#### Supplied information

Lemma pg_time_mono t t' : (t ≤ t')%Z → (pg_time t ≤ pg_time t')%Z.
Proof.
  intros Hle. unfold pg_time. enough (Z.quot (t - PG_EPOCH) 1000 ≤ Z.quot (t' - PG_EPOCH) 1000)%Z by lia.
  apply Z.quot_le_mono; lia.
Qed.

(** A row with the time of an entry in the range is in the range. *)
Lemma row_between_in from to r t : parse_timestamp_utc (m_timestamp_utc r) = Ok t →
  (from ≤ t ≤ to)%Z → row_between from to r = true.
Proof.
  intros E [Hf Ht]. unfold row_between. rewrite E.
  apply andb_true_iff. split; apply Z.leb_le; by apply pg_time_mono.
Qed.

(** The row an entry with a time and an identifier is stored as. *)
Lemma entry_row_of l rows e t x : repairable l rows → e ∈ l →
  entry_time (raw_fields e) = Some t → entry_uuid (raw_fields e) = Some x →
  row_taken (entry_message e) ∧ ∃ row, sound_row (entry_message e) = Some row ∧ row ∈ omap entry_row l ∧
    m_id row = x ∧ parse_timestamp_utc (m_timestamp_utc row) = Ok t.
Proof.
  intros Hra He Et Eu. pose proof (ra_plain _ _ Hra) as Hp. rewrite Forall_forall in Hp.
  destruct (entry_read e t x (Hp e He) Et Eu) as [Hc Ht].
  assert (row_taken (entry_message e)) as Htaken by (eapply ra_taken; [done|done|by eexists|by rewrite Ht]).
  split; [done|]. destruct Htaken as (row & Er & _). exists row.
  destruct (sound_row_spec _ _ Er) as [Hid ->]. rewrite Hc in Hid. simplify_eq.
  split_and!; [done| |done|done]. apply list_elem_of_omap. by exists e.
Qed.

(** What a plan asks for can be stored. *)
Lemma fetched_taken l rows from to plan : repairable l rows →
  (∀ x, x ∈ plan → ∃ s, canonical_uuid s = Some x) →
  ∀ m, m ∈ fetched plan from to l → row_taken m.
Proof.
  intros Hra Hplan m Hm. apply elem_of_filter_b in Hm as [Hm Hb].
  change (m ∈ entry_message <$> l) in Hm. apply list_elem_of_fmap in Hm as (e & -> & He).
  apply andb_true_iff in Hb as [Hw Hin]. eapply ra_taken; [done|done| |].
  - unfold is_wanted in Hw. destruct (canonical_uuid (m_id (entry_message e))) eqn:E; [by eexists|].
    apply bool_decide_eq_true in Hw. destruct (Hplan _ Hw) as (s & Es).
    apply canonical_uuid_canonical in Es. congruence.
  - unfold message_in in Hin. by destruct (parse_timestamp_utc _).
Qed.

(** Once the planned messages are inserted, the table has every identifier of a later
    range that the stream has there. *)
Lemma range_held l rows ms from to from' to' pg x : repairable l (pg_messages rows) →
  pg ≡ₚ rows_between from to rows → (from ≤ from')%Z →
  (∀ m, m ∈ ms → ∃ e, e ∈ l ∧ m = entry_message e) →
  (∀ e x t, e ∈ l → x ∈ plan_redis_to_pg (ids_between from to l) pg →
    entry_time (raw_fields e) = Some t → entry_uuid (raw_fields e) = Some x → (from ≤ t ≤ to)%Z →
    entry_message e ∈ ms) →
  (∀ e t, e ∈ l → entry_time (raw_fields e) = Some t → (t ≤ to')%Z → (t ≤ to)%Z) →
  x ∈ ids_between from' to' l → x ∈ rows_between from' to' (insert_all rows ms).
Proof.
  intros Hra Hpg Hfrom Hms Hall Hto (e & t & He & Et & Eu & Hle)%elem_of_ids_between.
  specialize (Hto e t He Et (proj2 Hle)).
  destruct (insert_all_holds l rows ms Hra Hms rows) as [Hkeep Hheld].
  { intros r Hr. apply elem_of_app. by right. }
  destruct (entry_row_of _ _ e t x Hra He Et Eu) as (_ & row & Er & Hrow & Hid & Htime).
  assert (∀ r, r ∈ pg_messages (insert_all rows ms) → m_id r = x →
    m_timestamp_utc r = m_timestamp_utc row → x ∈ rows_between from' to' (insert_all rows ms)) as Hdone.
  { intros r Hr <- Ets. apply (list_elem_of_fmap_2 m_id). apply elem_of_filter_b. split; [done|].
    apply (row_between_in _ _ _ t); [by rewrite Ets|lia]. }
  destruct (decide (x ∈ pg)) as [Hin|Hout].
  - rewrite Hpg in Hin. change (x ∈ m_id <$> List.filter (row_between from to) (pg_messages rows)) in Hin.
    apply list_elem_of_fmap in Hin as (r & E & Hr). apply elem_of_filter_b in Hr as [Hr _].
    apply (Hdone r); [by apply Hkeep|done|]. symmetry.
    eapply (ra_one _ _ Hra row r Hrow); [|by rewrite Hid]. apply elem_of_app. by right.
  - destruct (Hheld (entry_message e) row) as (r & Hr & Eid & Ets); [|done|by apply (Hdone r); congruence].
    apply (Hall e x t); try done; [|lia]. apply elem_of_plan. split; [|done].
    apply elem_of_ids_between. exists e, t. split_and!; try done; lia.
Qed.

Lemma redis_only_none redis pg cut : (∀ x, x ∈ redis → x ∈ pg) →
  rp_redis_only_count (compare_id_sets redis pg cut) = 0.
Proof.
  intros Hsub. unfold compare_id_sets. simpl.
  enough (set_difference (id_set redis) (id_set pg) = []) as -> by done.
  unfold set_difference. apply filter_none. intros x Hx. rewrite elem_of_id_set in Hx.
  rewrite bool_decide_eq_true_2; [done|]. rewrite elem_of_id_set. by apply Hsub.
Qed.

(** C11. Over stores at rest whose messages can be stored, a repair within its cap ends
    with a report of what it planned, and the check after it finds no identifier that only
    the stream holds. The stream stays as it was. The clock does not go back meanwhile,
    and no message of the stream settles between the two checks. *)
Theorem reconcile_repairs fuel key t s scope settle cut max_insert env w :
  at_rest key t env w → is_Some (pgs_database_url s) →
  let l := stream_of (cn_db (st_conn w)) key in
  let rows := ps_rows (pw_state (st_pg w)) in
  let now := tn_clock (se_bus env (cn_step (st_conn w))) in
  let to := (now - settle)%Z in
  let from := effective (requested_from scope to) l in
  let plan := plan_redis_to_pg (ids_between from to l) (rows_between from to rows) in
  repairable l (pg_messages rows) → length l < fuel → length plan ≤ max_insert →
  (∀ i, (now ≤ tn_clock (se_bus env i))%Z ∧
        (requested_from scope (tn_clock (se_bus env i) - settle) / 1000000 ≤ U64_MAX)%Z) →
  (∀ i e t', e ∈ l → entry_time (raw_fields e) = Some t' →
    (t' ≤ tn_clock (se_bus env i) - settle)%Z → (t' ≤ to)%Z) →
  ∃ rep after w', reconcile fuel key s scope settle cut true max_insert env w = (Ok (Some rep), w') ∧
    rr_applied rep = true ∧ rr_planned_redis_to_pg rep = length plan ∧ rr_after rep = Some after ∧
    rp_redis_only_count (sc_report after) = 0 ∧ cn_db (st_conn w') = cn_db (st_conn w).
Proof.
  intros Hrest Hurl l rows now to from plan Hra Hfuel Hcap Hclock Hsettled.
  destruct (scan_spec fuel key t s scope settle env w Hrest Hurl Hfuel)
    as (sn & w1 & E & Ef & Et & _ & Er & Ep & Ed & Hsame); [by apply Hclock|].
  fold l in Ef, Er. fold to in Ef, Et, Er, Ep. fold from in Ef, Er, Ep.
  assert (plan_redis_to_pg (sn_redis_ids sn) (sn_pg_ids sn) = plan) as Eplan.
  { rewrite Er. by apply plan_perm. }
  assert (at_rest key t env w1) as Hrest1 by (destruct Hrest; split; by rewrite ?Ed).
  destruct (backfill_spec fuel key t s env w1 (requested_from scope to) to plan Hrest1 Hurl)
    as (n & w2 & ms & F & Fd & Frows & Hms & Hall).
  { apply Hclock. }
  { by rewrite Ed. }
  { rewrite Ed. eapply fetched_taken; [done|]. intros x Hx. apply elem_of_plan in Hx as [Hx _].
    apply elem_of_ids_between in Hx as (e & t' & _ & _ & Eu & _). unfold entry_uuid in Eu.
    destruct (Consistency.field_text _ "id") as [i|]; [by exists i|done]. }
  { rewrite Ed. apply Hra. }
  rewrite Ed in F, Hms, Hall. fold l in F, Hms, Hall. fold from in F, Hall. rewrite Ed in Fd.
  destruct Hsame as (Hrows & _). rewrite Hrows in Frows.
  assert (at_rest key t env w2) as Hrest2 by (destruct Hrest; split; by rewrite ?Fd).
  set (clock2 := tn_clock (se_bus env (cn_step (st_conn w2)))).
  destruct (scan_spec fuel key t s scope settle env w2 Hrest2 Hurl)
    as (sn2 & w3 & G & _ & _ & _ & G1 & G2 & G3 & _).
  { by rewrite Fd. }
  { apply Hclock. }
  rewrite Fd in G1, G2, G3. fold l in G1, G2. fold clock2 in G1, G2. rewrite Frows in G2.
  unfold reconcile, bothbind at 1. rewrite E. cbn [both_some negb]. rewrite Eplan, Ef, Et.
  change (tn_clock (se_bus env (cn_step (st_conn w))) - settle)%Z with to. fold from.
  rewrite (proj2 (Nat.ltb_ge _ _)) by done. unfold bothbind at 1. rewrite F. cbn [both_some].
  unfold bothbind at 1. rewrite G. cbn [both_some]. unfold bothret.
  do 3 eexists. split; [done|]. simpl. split_and!; try done. apply redis_only_none.
  intros x Hx. rewrite G2. rewrite G1 in Hx. revert Hx.
  apply (range_held l rows ms from to _ _ (rows_between from to rows)); try done.
  - apply effective_mono, requested_mono. destruct (Hclock (cn_step (st_conn w2))). lia.
  - intros e t' He Et'. by apply (Hsettled _ e).
Qed.
End repair.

#### Task instructions
Using the records above, copy word for word the line with "intros E [Hf", the line with "Lemma entry_row_of l", and every line between them.

#### Written answer
  intros E [Hf Ht]. unfold row_between. rewrite E.
  apply andb_true_iff. split; apply Z.leb_le; by apply pg_time_mono.
Qed.

(** The row an entry with a time and an identifier is stored as. *)
Lemma entry_row_of l rows e t x : repairable l rows → e ∈ l →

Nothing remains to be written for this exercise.